● How to complete this task: If a line in the records contains the word "FetchResolved", count it; state the resulting number and nothing more.

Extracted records
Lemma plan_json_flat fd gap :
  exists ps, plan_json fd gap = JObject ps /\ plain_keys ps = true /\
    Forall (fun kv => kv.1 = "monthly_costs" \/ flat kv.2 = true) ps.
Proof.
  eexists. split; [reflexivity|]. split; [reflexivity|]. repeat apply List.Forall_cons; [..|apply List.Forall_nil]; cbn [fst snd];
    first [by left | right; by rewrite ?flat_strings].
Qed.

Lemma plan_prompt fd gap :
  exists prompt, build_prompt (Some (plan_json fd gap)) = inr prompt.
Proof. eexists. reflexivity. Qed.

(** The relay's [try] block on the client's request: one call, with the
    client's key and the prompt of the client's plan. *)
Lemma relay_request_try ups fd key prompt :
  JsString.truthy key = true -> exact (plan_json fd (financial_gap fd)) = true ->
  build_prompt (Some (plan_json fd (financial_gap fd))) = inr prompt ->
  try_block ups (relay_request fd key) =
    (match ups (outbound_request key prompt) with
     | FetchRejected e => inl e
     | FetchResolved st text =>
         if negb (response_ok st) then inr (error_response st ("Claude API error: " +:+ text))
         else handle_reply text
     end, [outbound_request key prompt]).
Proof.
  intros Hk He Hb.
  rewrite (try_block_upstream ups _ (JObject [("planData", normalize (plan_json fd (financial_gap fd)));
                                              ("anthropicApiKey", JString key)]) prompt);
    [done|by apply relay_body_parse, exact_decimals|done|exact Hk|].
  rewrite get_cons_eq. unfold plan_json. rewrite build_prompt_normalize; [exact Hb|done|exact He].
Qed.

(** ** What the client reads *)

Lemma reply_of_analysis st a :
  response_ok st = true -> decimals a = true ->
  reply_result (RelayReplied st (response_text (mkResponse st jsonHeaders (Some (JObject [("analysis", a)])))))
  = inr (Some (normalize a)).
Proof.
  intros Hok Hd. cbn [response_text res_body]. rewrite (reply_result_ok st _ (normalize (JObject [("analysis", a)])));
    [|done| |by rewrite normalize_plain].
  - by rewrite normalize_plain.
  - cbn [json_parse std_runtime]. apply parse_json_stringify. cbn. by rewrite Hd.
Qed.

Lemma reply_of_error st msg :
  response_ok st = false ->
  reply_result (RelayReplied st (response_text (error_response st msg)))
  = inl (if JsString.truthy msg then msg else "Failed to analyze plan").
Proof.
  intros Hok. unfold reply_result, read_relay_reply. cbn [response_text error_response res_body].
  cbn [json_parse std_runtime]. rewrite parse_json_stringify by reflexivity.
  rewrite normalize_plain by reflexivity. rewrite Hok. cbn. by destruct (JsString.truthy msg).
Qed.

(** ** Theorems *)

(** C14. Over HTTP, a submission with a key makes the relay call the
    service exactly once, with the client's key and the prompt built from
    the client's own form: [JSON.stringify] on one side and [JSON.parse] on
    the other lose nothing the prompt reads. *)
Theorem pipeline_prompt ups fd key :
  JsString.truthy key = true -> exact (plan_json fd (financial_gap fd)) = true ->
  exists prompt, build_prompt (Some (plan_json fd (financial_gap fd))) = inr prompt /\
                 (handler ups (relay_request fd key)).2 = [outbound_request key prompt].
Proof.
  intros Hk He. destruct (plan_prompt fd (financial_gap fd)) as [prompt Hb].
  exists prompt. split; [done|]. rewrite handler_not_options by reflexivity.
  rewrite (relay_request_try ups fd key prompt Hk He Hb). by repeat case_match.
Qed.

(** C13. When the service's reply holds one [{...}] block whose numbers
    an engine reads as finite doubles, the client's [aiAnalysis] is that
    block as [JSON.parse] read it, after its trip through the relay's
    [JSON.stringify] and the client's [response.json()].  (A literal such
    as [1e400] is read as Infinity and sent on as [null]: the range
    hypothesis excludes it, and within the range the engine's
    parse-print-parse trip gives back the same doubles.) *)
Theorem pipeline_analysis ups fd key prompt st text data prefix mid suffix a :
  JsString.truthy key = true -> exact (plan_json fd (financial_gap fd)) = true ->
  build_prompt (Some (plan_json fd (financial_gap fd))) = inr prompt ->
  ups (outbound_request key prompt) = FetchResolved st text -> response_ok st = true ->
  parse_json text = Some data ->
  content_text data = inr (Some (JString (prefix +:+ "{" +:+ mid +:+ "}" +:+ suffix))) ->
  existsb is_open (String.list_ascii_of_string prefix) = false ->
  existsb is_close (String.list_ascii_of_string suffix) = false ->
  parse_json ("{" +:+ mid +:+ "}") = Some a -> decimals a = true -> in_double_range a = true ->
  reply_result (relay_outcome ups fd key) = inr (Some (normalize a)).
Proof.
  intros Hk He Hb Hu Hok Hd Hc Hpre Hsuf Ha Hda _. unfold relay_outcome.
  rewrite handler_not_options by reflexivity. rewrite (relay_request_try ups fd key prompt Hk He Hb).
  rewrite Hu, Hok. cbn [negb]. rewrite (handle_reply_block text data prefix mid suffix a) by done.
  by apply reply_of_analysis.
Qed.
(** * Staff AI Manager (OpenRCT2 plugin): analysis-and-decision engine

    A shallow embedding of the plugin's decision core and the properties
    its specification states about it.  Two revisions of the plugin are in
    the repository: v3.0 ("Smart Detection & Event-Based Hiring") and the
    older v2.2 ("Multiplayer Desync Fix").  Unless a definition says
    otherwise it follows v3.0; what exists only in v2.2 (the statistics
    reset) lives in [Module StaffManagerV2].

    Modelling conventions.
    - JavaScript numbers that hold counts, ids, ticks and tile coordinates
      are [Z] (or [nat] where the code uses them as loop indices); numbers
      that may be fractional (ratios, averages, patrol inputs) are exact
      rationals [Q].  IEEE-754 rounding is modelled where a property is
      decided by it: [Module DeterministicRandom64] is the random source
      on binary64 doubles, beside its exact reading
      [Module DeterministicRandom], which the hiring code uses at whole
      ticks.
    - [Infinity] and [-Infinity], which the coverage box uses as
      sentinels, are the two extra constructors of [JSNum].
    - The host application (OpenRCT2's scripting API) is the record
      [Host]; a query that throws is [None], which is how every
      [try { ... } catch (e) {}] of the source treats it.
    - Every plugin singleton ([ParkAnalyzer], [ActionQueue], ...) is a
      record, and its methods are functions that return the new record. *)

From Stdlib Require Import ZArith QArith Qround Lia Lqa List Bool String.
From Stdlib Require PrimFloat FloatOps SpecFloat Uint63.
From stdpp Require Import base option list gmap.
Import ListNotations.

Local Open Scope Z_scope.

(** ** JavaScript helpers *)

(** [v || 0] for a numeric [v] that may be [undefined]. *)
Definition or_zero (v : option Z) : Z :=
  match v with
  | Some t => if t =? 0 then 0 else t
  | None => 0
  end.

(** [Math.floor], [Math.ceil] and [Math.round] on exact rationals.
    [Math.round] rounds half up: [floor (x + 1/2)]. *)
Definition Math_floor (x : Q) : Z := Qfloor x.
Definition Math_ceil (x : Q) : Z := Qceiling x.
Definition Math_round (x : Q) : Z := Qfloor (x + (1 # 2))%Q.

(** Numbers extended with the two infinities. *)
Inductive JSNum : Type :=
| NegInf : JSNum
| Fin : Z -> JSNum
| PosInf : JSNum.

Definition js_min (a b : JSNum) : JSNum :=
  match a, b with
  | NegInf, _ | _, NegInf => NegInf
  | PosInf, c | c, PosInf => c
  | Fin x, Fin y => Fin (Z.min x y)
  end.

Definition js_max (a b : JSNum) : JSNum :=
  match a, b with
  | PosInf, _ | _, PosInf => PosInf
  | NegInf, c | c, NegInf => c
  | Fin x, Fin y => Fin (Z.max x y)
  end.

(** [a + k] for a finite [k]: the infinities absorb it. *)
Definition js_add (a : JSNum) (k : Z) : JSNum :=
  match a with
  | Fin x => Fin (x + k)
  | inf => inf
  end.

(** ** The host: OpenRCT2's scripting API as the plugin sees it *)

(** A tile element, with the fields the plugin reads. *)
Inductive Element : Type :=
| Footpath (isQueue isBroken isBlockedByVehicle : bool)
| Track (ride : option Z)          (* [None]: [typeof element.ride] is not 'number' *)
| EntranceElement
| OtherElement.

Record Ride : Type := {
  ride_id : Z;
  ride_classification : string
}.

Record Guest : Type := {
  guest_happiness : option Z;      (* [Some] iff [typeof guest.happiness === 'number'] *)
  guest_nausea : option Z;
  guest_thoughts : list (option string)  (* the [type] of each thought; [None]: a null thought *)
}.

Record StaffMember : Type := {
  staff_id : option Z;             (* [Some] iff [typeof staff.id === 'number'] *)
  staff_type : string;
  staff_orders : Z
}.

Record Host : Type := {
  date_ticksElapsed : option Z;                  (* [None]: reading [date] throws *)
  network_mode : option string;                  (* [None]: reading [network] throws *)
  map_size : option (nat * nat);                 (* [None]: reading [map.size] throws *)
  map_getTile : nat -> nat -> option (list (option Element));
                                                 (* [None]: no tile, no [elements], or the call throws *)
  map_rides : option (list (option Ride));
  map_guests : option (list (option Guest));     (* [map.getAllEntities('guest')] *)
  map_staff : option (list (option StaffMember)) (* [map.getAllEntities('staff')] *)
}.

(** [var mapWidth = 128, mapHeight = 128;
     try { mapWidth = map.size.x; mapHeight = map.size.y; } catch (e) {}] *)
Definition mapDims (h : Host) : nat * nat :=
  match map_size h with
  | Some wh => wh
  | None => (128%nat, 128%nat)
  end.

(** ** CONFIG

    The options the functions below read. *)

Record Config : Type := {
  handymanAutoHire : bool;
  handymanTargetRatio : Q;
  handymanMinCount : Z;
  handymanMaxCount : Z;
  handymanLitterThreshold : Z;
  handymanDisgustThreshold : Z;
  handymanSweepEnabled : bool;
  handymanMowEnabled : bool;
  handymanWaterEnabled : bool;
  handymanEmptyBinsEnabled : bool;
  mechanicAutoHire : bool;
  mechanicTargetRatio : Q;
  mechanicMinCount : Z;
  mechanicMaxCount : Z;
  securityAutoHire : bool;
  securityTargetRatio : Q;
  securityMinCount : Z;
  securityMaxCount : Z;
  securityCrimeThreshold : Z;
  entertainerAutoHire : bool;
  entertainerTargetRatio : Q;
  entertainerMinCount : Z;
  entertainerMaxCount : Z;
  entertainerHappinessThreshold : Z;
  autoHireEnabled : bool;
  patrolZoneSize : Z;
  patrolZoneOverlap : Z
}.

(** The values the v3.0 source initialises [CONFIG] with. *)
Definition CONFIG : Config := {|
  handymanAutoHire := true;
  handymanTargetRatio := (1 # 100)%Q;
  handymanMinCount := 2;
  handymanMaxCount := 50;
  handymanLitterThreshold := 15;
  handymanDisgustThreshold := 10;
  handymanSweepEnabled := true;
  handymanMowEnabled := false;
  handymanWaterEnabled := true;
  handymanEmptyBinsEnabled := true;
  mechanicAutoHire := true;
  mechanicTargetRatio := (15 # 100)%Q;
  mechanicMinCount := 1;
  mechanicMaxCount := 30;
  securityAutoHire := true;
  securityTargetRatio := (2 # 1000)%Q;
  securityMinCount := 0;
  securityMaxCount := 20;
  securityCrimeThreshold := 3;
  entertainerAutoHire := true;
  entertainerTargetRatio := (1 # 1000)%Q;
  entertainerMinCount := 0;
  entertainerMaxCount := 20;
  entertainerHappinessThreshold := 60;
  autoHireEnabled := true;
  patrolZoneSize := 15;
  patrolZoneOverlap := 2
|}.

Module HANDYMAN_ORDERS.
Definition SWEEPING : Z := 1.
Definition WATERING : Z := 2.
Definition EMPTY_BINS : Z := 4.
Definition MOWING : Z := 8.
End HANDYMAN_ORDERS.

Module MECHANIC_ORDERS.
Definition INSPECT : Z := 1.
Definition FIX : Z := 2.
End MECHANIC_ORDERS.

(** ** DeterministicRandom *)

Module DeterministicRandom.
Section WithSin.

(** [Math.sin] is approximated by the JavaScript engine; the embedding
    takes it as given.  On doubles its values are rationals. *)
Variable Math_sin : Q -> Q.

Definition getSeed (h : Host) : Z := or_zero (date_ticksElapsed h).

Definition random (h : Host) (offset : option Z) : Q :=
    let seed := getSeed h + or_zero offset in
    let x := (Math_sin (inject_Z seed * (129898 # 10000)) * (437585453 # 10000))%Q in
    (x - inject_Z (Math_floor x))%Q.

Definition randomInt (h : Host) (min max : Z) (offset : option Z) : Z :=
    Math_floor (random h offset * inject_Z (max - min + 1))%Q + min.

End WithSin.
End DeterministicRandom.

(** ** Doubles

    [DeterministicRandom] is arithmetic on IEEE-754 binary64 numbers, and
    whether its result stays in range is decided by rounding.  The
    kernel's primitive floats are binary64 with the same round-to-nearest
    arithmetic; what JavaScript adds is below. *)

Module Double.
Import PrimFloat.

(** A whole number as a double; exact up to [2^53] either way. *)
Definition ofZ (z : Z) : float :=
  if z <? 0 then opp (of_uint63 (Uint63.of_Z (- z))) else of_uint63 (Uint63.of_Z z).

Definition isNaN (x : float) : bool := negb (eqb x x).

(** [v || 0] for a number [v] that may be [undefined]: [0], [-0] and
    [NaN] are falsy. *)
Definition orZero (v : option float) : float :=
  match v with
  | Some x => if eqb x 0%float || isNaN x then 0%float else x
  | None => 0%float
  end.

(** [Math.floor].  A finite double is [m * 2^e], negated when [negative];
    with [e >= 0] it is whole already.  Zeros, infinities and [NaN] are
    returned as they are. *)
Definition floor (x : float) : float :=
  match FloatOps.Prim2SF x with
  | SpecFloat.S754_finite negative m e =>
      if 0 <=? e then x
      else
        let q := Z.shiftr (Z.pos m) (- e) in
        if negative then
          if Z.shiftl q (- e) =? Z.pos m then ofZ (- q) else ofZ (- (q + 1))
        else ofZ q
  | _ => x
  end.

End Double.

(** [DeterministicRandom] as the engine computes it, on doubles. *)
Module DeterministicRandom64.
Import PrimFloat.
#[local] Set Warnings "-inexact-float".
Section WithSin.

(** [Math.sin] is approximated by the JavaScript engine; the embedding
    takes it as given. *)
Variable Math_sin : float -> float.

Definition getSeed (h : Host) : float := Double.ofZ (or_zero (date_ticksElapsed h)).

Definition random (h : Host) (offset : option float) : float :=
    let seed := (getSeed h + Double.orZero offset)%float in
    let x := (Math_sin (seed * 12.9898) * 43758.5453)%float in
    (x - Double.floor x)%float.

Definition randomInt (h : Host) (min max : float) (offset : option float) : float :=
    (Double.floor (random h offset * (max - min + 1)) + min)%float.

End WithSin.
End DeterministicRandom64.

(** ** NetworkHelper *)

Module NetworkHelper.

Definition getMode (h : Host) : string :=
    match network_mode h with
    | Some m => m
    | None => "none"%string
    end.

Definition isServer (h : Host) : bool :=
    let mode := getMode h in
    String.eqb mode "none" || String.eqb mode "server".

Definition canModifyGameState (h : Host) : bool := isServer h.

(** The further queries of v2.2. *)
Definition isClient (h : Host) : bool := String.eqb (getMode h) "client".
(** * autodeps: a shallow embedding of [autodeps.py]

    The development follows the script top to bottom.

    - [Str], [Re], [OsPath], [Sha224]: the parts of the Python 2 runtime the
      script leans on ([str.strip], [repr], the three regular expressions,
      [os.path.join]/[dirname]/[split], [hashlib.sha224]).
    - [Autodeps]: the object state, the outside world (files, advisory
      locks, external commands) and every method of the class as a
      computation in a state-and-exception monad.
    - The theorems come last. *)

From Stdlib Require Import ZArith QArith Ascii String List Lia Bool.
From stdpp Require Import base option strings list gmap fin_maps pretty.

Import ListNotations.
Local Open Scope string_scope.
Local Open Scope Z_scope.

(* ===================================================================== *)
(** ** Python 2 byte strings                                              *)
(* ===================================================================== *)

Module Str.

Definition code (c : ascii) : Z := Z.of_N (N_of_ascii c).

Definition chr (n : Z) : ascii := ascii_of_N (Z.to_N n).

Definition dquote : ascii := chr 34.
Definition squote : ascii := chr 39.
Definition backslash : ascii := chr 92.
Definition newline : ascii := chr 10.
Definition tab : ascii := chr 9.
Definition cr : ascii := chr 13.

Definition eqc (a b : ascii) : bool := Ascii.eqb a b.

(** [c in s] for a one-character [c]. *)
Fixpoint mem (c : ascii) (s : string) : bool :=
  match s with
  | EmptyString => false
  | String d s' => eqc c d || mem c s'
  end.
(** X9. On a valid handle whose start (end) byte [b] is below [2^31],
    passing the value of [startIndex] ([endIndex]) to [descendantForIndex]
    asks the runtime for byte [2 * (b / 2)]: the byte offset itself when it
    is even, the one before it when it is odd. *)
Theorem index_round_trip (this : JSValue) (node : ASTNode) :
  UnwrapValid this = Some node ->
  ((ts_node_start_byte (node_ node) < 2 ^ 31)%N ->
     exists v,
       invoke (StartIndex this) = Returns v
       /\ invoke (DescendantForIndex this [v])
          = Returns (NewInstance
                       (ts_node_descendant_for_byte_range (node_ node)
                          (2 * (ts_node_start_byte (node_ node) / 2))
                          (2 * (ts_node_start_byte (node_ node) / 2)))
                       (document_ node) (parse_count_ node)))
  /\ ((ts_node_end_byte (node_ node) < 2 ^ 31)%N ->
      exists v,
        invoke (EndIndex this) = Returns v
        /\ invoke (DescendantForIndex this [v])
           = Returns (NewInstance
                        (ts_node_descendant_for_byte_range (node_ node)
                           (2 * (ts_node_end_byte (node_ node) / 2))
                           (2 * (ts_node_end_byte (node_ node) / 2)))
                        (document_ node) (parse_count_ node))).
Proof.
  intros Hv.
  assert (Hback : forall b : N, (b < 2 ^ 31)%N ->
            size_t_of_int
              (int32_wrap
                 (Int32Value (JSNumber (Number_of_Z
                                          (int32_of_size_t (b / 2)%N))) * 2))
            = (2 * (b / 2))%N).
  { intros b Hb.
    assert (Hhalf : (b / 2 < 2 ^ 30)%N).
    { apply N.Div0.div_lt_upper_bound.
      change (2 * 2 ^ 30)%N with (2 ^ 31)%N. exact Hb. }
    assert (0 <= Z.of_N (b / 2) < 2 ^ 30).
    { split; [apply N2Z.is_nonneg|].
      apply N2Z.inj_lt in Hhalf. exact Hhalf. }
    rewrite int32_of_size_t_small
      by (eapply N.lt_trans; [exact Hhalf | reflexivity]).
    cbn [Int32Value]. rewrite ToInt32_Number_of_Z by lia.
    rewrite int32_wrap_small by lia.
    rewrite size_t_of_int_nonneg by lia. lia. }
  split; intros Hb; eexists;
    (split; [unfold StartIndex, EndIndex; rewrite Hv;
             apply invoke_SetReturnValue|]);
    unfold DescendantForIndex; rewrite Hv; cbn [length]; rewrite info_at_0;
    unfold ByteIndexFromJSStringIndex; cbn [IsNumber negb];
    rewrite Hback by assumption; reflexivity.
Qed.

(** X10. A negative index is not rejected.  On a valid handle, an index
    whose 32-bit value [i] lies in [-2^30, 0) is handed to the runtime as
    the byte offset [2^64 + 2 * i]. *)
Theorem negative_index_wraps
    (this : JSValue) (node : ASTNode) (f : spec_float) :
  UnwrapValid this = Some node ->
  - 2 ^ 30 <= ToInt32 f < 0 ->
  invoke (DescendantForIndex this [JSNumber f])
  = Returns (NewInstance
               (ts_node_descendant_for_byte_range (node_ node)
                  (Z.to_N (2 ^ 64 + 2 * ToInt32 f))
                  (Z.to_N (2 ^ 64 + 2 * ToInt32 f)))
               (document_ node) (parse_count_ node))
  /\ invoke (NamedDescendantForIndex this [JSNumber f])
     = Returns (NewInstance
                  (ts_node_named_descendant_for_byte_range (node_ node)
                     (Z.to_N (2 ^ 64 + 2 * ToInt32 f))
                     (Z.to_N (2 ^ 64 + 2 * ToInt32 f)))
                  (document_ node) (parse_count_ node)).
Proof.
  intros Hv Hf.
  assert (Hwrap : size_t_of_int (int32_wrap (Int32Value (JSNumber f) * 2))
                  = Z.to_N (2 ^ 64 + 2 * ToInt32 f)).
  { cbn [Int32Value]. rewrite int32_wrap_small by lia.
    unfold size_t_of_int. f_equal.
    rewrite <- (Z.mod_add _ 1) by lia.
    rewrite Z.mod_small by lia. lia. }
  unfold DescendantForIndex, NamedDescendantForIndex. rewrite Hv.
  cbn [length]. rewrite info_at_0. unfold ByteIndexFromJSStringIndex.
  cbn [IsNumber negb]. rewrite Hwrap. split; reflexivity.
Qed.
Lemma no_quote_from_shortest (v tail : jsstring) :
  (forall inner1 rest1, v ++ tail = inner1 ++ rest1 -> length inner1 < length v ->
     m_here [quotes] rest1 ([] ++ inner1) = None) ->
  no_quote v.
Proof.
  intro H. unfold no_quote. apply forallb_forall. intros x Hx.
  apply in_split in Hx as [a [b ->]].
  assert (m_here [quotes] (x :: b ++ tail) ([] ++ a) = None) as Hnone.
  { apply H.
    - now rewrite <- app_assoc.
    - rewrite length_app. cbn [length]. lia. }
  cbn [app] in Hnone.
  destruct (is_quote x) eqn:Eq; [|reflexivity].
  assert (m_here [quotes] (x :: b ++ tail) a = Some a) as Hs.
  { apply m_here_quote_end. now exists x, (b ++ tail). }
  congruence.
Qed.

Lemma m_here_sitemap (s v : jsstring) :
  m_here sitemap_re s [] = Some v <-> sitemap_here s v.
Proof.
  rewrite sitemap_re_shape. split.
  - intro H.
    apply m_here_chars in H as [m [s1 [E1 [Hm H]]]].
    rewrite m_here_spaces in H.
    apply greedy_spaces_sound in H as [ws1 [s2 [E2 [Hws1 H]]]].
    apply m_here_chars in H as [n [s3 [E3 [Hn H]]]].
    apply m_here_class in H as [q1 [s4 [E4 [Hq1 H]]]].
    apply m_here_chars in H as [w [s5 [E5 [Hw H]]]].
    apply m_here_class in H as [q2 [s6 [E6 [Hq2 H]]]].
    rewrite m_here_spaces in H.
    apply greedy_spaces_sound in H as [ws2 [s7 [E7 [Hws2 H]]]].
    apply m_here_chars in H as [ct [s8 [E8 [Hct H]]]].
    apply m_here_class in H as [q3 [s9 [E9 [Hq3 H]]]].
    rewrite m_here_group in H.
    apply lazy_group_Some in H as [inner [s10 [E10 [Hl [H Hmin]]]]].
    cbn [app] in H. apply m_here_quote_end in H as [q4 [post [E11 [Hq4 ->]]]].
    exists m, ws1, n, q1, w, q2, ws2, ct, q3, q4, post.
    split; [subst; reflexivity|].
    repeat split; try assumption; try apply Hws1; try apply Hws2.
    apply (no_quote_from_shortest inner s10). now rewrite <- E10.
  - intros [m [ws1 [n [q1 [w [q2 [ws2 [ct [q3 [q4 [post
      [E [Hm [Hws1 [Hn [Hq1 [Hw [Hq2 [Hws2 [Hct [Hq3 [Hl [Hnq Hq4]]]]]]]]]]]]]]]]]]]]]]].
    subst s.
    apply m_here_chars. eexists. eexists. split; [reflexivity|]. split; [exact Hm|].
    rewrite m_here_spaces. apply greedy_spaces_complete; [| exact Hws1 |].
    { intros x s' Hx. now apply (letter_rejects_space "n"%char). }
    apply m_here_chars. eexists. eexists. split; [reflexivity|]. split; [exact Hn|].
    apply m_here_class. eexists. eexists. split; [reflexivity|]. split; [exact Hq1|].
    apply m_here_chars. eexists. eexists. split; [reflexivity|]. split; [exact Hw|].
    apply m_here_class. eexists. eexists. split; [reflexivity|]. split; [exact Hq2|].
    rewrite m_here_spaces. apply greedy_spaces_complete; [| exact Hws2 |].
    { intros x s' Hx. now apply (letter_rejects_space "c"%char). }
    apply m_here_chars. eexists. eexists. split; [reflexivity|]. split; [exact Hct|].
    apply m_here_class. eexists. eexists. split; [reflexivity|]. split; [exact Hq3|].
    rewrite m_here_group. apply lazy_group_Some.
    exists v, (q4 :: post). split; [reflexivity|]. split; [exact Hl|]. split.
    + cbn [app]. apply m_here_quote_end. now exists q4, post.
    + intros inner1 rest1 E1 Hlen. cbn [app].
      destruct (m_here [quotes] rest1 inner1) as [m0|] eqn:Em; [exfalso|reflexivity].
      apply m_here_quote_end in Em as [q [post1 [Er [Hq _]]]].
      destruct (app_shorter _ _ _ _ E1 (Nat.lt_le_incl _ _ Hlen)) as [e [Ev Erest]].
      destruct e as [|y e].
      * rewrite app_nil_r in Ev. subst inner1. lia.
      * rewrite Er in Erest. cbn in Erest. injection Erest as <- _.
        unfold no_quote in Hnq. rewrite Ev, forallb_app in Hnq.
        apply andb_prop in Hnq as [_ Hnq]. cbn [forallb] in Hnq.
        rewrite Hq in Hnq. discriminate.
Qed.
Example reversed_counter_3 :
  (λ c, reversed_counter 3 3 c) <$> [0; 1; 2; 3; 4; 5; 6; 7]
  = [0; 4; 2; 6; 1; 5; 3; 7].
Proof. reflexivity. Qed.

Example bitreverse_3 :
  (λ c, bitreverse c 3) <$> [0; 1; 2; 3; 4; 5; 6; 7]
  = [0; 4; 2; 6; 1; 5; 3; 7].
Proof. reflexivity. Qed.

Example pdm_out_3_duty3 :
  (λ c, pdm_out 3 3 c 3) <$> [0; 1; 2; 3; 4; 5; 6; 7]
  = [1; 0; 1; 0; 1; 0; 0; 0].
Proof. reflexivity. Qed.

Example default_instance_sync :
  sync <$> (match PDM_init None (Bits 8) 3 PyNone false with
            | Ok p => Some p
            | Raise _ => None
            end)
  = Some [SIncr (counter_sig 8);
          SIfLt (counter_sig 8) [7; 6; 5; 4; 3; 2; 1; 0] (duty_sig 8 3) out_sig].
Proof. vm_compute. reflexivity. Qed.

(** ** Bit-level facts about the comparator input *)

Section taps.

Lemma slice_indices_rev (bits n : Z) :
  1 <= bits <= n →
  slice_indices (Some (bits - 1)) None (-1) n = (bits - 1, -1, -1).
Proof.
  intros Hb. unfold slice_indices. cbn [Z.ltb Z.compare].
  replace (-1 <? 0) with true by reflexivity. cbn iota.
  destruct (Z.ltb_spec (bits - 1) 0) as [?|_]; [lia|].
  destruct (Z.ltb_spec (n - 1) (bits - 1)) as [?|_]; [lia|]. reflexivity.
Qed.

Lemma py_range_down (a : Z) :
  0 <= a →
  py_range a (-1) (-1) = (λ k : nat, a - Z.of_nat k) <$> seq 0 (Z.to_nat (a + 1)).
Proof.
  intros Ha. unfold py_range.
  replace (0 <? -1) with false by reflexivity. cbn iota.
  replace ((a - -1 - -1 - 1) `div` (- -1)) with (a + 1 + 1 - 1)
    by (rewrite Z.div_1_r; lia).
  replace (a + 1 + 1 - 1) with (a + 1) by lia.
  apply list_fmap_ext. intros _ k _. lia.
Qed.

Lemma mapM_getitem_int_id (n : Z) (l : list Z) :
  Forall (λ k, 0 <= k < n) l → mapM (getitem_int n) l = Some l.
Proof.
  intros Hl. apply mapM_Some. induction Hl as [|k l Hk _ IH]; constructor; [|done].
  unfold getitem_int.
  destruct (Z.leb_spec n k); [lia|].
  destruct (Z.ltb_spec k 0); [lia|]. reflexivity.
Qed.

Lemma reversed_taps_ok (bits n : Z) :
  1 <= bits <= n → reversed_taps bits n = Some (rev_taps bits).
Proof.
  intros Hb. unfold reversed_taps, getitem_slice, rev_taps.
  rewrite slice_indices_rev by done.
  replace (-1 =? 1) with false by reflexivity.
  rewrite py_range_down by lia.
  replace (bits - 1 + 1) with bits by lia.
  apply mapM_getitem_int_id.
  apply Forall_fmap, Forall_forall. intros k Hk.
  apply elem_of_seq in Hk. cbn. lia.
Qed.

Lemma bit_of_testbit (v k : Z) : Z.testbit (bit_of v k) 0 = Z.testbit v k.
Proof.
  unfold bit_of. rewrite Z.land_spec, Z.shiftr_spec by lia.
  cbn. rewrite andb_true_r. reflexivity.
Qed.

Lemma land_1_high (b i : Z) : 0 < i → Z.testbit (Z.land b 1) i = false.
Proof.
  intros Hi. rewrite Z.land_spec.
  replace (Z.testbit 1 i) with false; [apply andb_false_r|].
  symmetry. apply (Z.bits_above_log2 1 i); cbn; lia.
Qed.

● Answer to this exercise: 2